I received an e-mail from the Department of Transport – (I don’t recall where I subscribed for their e-mail service), that requested my citizen participation on car free day, It listed the benefits of public over private transport such as “increased productivity and economic growth ” (I was unconvinced that taking public transport would allow me to leave later for the office in the morning) and “fewer cars mean fewer accidents on our roads. “ (I wondered if the taxis would fill the accident gap). But my favourite benefit was “The government can save the money it would have used to build and maintain roads and spend it to improve the lives of the poor by providing more housing, water, and social grants. “ Sorry but taxpayers are cynical about the government saving money these days when it is squandered on political figures and mismanaged projects.
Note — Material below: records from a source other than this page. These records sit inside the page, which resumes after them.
(** *** Byte strings *)
Lemma from_le_bytes_zeros l n : from_le_bytes (l ++ replicate n 0) = from_le_bytes l.
Proof.
  induction l as [|b l IH]; cbn [from_le_bytes app]; [|by rewrite IH].
  induction n as [|n IH]; cbn [from_le_bytes replicate]; lia.
Qed.
Lemma from_le_bytes_app a b : from_le_bytes (a ++ b) = from_le_bytes a + 256 ^ Z.of_nat (length a) * from_le_bytes b.
Proof.
  induction a as [|x a IH]; cbn [from_le_bytes app length]; [cbn; lia|].
  rewrite IH, Nat2Z.inj_succ, Z.pow_succ_r by lia. lia.
Qed.
Lemma as_le_bytes_value `{FieldOrderLaws} x : fr_wf x -> from_le_bytes (as_le_bytes x) = x.
Proof.
  intros Hx. apply from_to_le_bytes. pose proof fr_modulus_ub. unfold fr_wf in Hx.
  change (256 ^ Z.of_nat FR_BYTE_LEN) with (2 ^ 256). lia.
Qed.
Lemma no_other_bytes l : existsb (fun b => negb (b =? 0)) l = false -> l = replicate (length l) 0.
Proof.
  induction l as [|b l IH]; cbn; [done|]. intros [Hb Hl]%orb_false_iff.
  apply negb_false_iff, Z.eqb_eq in Hb. subst. f_equal. auto.
Qed.
Lemma bytes_from_spec `{FieldOrderLaws} k f b : (k <= FR_BYTE_LEN)%nat -> fr_wf f -> bytes_from k f = Some b ->
  length b = k /\ from_le_bytes b = f /\ bytes_wf b.
Proof.
  intros Hk Hf. unfold bytes_from. destruct (existsb _ _) eqn:E; [done|]. intros [= <-].
  apply no_other_bytes in E. split_and!.
  - rewrite length_take. unfold as_le_bytes. rewrite length_to_le_bytes. lia.
  - rewrite <- (as_le_bytes_value f) at 2 by done.
    rewrite <- (take_drop k (as_le_bytes f)) at 2. rewrite E. by rewrite from_le_bytes_zeros.
  - apply Forall_take, to_le_bytes_wf.
Qed.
The e-mail concluded with a competition to win some prizes by sending a picture of myself using public or non-motorised forms of transport.
Transport month did raise other interesting questions like whether high occupancy regulation will reduce traffic bottlenecks. The high occupancy pilot project restricted the far right lane of the freeway during peak hours to buses, taxis and vehicles with three or more occupants. If it is implemented in future, it will put on the brakes on employees in one man/woman cars such as sales reps and tax consultants. The month was marred by the nationwide strike of taxi operators over the taxi recapitalisation programme. The programme has been on pedestrian speeds for seven years in placing safe taxis on the road. Taxi operators blockaded highways leaving thousands of commuters stranded in the process. The transport challenges on our roads will require HR leadership in the public arena and internal direction to assist employees.
The latest newcomer to the low fare air travel market is South African Airways’ Mango with its rock bottom prices and tightly packed seats. The airline has come under fire for using retired but experienced SAA pilots to fly their aircraft. Many passengers could be disturbed about flying with a sixty or seventy something. Here was a red hot opportunity for HR to demonstrate value to management, positively charge up the pilots and cause a stir in the market. My limited intellect would see HR collaborating with the marketing department to promote the calibre of their pilots and their excellent health (I hope).